▸ **Exercise requirements**
Reproduce exactly the lines below from the one containing "unfold subtopic_line. rewrite" through the one containing "Definition events (o", including both, and nothing else.
━━━ Records provided
(* ===== verification/Template.v ===== *)
(** * Template: the bullet format of the prompt, and the round trip

    The prompt (src/main.py, lines 51-57) shows the model the format of
    the reply: a line ["* Tópico <n>: <name>"] per topic, followed by a
    line ["    + Subtópico <n>: <name>"] per subtopic, both numbered
    from 1.  [print_outline] writes an outline in that format.  The
    theorems show that the parser reads back what the printer writes,
    for exactly the outlines that are well formed, and that an outline
    the parser has produced survives printing and parsing again. *)

From S2P Require Import Prelude PyStr PyDict PyFormat Parser ParserSpec.

(** The lines of one topic: its own, then those of its subtopics. *)
Definition print_subtopic (js : nat * str) : str :=
  subtopic_line (str_of_nat (S js.1)) js.2.

Definition print_topic (it : nat * (str * list str)) : list str :=
  topic_line (str_of_nat (S it.1)) it.2.1 :: (print_subtopic <$> enumerate it.2.2).

(** The outline in the bullet format. *)
Definition print_lines (o : outline) : list str :=
  concat (print_topic <$> enumerate o).

Definition print_outline (o : outline) : str := unlines (print_lines o).

(** ** The classifier on the lines of the format *)

Section lines.
Context (n name : str).
Hypothesis n_no_colon : COLON ∉ n.
Hypothesis name_stripped : stripped name.

Lemma strip_after_colon : strip (rstrip (SPACE :: name)) = name.
Proof. by rewrite strip_rstrip, strip_cons_space. Qed.

Lemma strip_topic_line :
  strip (topic_line n name) =
    (lit "* T" ++ [243%N] ++ lit "pico " ++ n) ++ COLON :: rstrip (SPACE :: name).
Proof. by apply (strip_marks STAR (lit " T" ++ [243%N] ++ lit "pico " ++ n) COLON). Qed.

Lemma strip_subtopic_line :
  strip (subtopic_line n name) =
    (lit "+ Subt" ++ [243%N] ++ lit "pico " ++ n) ++ COLON :: rstrip (SPACE :: name).
Proof.
  unfold subtopic_line. rewrite <-(strip_pad (lit "    ") _ []) by by repeat constructor.
  rewrite app_nil_r.
  by apply (strip_marks PLUS (lit " Subt" ++ [243%N] ++ lit "pico " ++ n) COLON).
Qed.

Lemma classify_topic_line : classify (topic_line n name) = TopicLine name.
Proof.
  unfold classify. rewrite strip_topic_line.
  assert (is_topic_line ((lit "* T" ++ [243%N] ++ lit "pico " ++ n) ++
            COLON :: rstrip (SPACE :: name)) = true) as ->.
  { unfold is_topic_line. apply andb_true_iff. split; [done|].
    apply contains_spec. by exists (lit "* "), (SPACE :: n ++ COLON :: rstrip (SPACE :: name)). }
  rewrite split1_found, strip_after_colon; [done|].
  rewrite !not_elem_of_app. split_and!; try done; compute_done.
Qed.

Lemma classify_subtopic_line : classify (subtopic_line n name) = SubtopicLine name.
Proof.
  unfold classify. rewrite strip_subtopic_line.
  rewrite split1_found, strip_after_colon; [done|].
  rewrite !not_elem_of_app. split_and!; try done; compute_done.
Qed.

End lines.

(** ** The events of an outline *)

(** What the classifier makes of the printed lines: a topic event, then
    a subtopic event per subtopic. *)
Definition events (o : outline) : list line_kind :=
  concat ((λ kv, TopicLine kv.1 :: (SubtopicLine <$> kv.2)) <$> o).

Lemma str_of_nat_no_colon k : COLON ∉ str_of_nat k.
Proof. by apply not_digit_not_in. Qed.

Lemma enumerate_elem_of {A} (l : list A) j x : (j, x) ∈ enumerate l → x ∈ l.
Proof.
  intros H. rewrite <-(enumerate_snd l). apply list_elem_of_fmap. by exists (j, x).
Qed.

Lemma classify_print_subtopics subs :
  Forall name_ok subs →
  classify <$> (print_subtopic <$> enumerate subs) = SubtopicLine <$> subs.
Proof.
  intros Hs. rewrite <-(enumerate_snd subs) at 2. rewrite <-!list_fmap_compose.
  apply list_fmap_ext. intros i [j s] Hjs%list_elem_of_lookup_2%enumerate_elem_of.
  rewrite Forall_forall in Hs. destruct (Hs s Hjs) as [? _].
  apply classify_subtopic_line; [apply str_of_nat_no_colon|done].
Qed.

Lemma classify_print_lines o :
  Forall item_ok o → classify <$> print_lines o = events o.
Proof.
  intros Ho. unfold print_lines, events. rewrite <-(enumerate_snd o) in Ho |- * at 2.
  induction (enumerate o) as [|[i [k subs]] its IH]; [done|].
  apply Forall_cons in Ho as [([Hk _] & Hsubs & _) Ho].
  rewrite !fmap_cons, !concat_cons, fmap_app, IH by done. f_equal.
  unfold print_topic. cbn [fst snd]. rewrite fmap_cons, classify_print_subtopics by done.
  by rewrite classify_topic_line by (done || apply str_of_nat_no_colon).
Qed.

Lemma subs_until_topic_app subs evs :
  subs_until_topic ((SubtopicLine <$> subs) ++ evs) = subs ++ subs_until_topic evs.
Proof. induction subs as [|s subs IH]; [done|]. csimpl. by rewrite IH. Qed.

Lemma blocks_app_subtopics subs evs : blocks ((SubtopicLine <$> subs) ++ evs) = blocks evs.
Proof. by induction subs. Qed.

Lemma subs_until_topic_events o : subs_until_topic (events o) = [].
Proof. by destruct o. Qed.

Lemma blocks_events o : Forall item_ok o → blocks (events o) = o.
Proof.
  unfold events. induction 1 as [|[k subs] o (_ & _ & Hk) _ IH]; [done|].
  rewrite fmap_cons, concat_cons. cbn [fst snd app blocks].
  rewrite subs_until_topic_app, blocks_app_subtopics, IH.
  fold (events o). rewrite subs_until_topic_events, app_nil_r.
  simpl in Hk. destruct k; [by rewrite Hk|done].
Qed.

Lemma Malformed_events o : Malformed ∉ events o.
Proof.
  unfold events. intros (l & (kv & -> & _)%list_elem_of_fmap & Hl)%elem_of_concat.
  by apply elem_of_cons in Hl as [|(? & ? & _)%list_elem_of_fmap].
Qed.

(** ** The printed lines *)

Lemma topic_line_one_line n name : one_line n → one_line name → one_line (topic_line n name).
Proof.
  intros. unfold topic_line, one_line in *. rewrite !Forall_app.
  split_and!; try done; compute_done.
Qed.

Lemma subtopic_line_one_line n name :
  one_line n → one_line name → one_line (subtopic_line n name).
Proof.
  intros. unfold subtopic_line, one_line in *. rewrite !Forall_app.
  split_and!; try done; compute_done.
Qed.

Lemma print_lines_one_line o : Forall item_ok o → Forall one_line (print_lines o).
Proof.
  intros Ho. unfold print_lines. apply Forall_concat, Forall_fmap, Forall_forall.
  intros [i [k subs]] Hin. apply enumerate_elem_of in Hin.
  rewrite Forall_forall in Ho. destruct (Ho _ Hin) as ([_ Hk] & Hsubs & _).
  constructor; [apply topic_line_one_line; auto with py|].
  apply Forall_fmap, Forall_forall. intros [j s] Hs%enumerate_elem_of.
  rewrite Forall_forall in Hsubs. destruct (Hsubs _ Hs) as [_ ?].
  apply subtopic_line_one_line; auto with py.
Qed.

Lemma splitlines_print_outline o :
  Forall item_ok o → splitlines (print_outline o) = print_lines o.
Proof. intros Ho. by apply splitlines_unlines, print_lines_one_line. Qed.

(** ** The round trip *)

Lemma parse_print_outline o : outline_wf o → parse_topicos (print_outline o) = Ok o.
Proof.
  intros [Hd Ho]. rewrite parse_topicos_well_formed.
  - unfold outline_of. rewrite splitlines_print_outline, classify_print_lines by done.
    by rewrite blocks_events, dict_from_items_wf.
  - apply not_true_is_false. rewrite <-Malformed_classify_existsb.
    rewrite splitlines_print_outline, classify_print_lines by done. apply Malformed_events.
Qed.

(** C5: the parser reads back what the printer writes, for exactly the
    well-formed outlines: unique topic names, names without line
    boundary or white space around them, and no subtopic under the
    empty name. *)
Theorem print_outline_roundtrip o :
  outline_wf o ↔ parse_topicos (print_outline o) = Ok o.
Proof. split; [apply parse_print_outline|apply parse_topicos_Ok_wf]. Qed.

(** C30: an outline the parser has produced survives the round trip
    through the bullet format of the prompt. *)
Theorem parse_topicos_reparse resposta o :
  parse_topicos resposta = Ok o → parse_topicos (print_outline o) = Ok o.
Proof. intros H. by eapply parse_print_outline, parse_topicos_Ok_wf. Qed.

Lemma parse_topicos_reparse_witness :
  parse_topicos (print_outline [(lit "A", [lit "S2"])]) = Ok [(lit "A", [lit "S2"])].
Proof. by apply (parse_topicos_reparse scenario4). Defined.

(** The first scenario of the spec is the printed form of its outline;
    an outline with a repeated name is not printable. *)
Example print_outline_scenario1 :
  print_outline [(lit "Redes", [lit "TCP"; lit "UDP"]);
                 (lit "Seguran" ++ [231%N] ++ lit "a", [lit "Criptografia"])] = scenario1.
Proof. by vm_compute. Qed.

Example print_outline_repeated :
  parse_topicos (print_outline [(lit "A", [lit "x"]); (lit "A", [])]) = Ok [(lit "A", [])].
Proof. by vm_compute. Qed.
━━━━━━
▸ **Response for this exercise**
  unfold subtopic_line. rewrite <-(strip_pad (lit "    ") _ []) by by repeat constructor.
  rewrite app_nil_r.
  by apply (strip_marks PLUS (lit " Subt" ++ [243%N] ++ lit "pico " ++ n) COLON).
Qed.

Lemma classify_topic_line : classify (topic_line n name) = TopicLine name.
Proof.
  unfold classify. rewrite strip_topic_line.
  assert (is_topic_line ((lit "* T" ++ [243%N] ++ lit "pico " ++ n) ++
            COLON :: rstrip (SPACE :: name)) = true) as ->.
  { unfold is_topic_line. apply andb_true_iff. split; [done|].
    apply contains_spec. by exists (lit "* "), (SPACE :: n ++ COLON :: rstrip (SPACE :: name)). }
  rewrite split1_found, strip_after_colon; [done|].
  rewrite !not_elem_of_app. split_and!; try done; compute_done.
Qed.

Lemma classify_subtopic_line : classify (subtopic_line n name) = SubtopicLine name.
Proof.
  unfold classify. rewrite strip_subtopic_line.
  rewrite split1_found, strip_after_colon; [done|].
  rewrite !not_elem_of_app. split_and!; try done; compute_done.
Qed.

End lines.

(** ** The events of an outline *)

(** What the classifier makes of the printed lines: a topic event, then
    a subtopic event per subtopic. *)
Definition events (o : outline) : list line_kind :=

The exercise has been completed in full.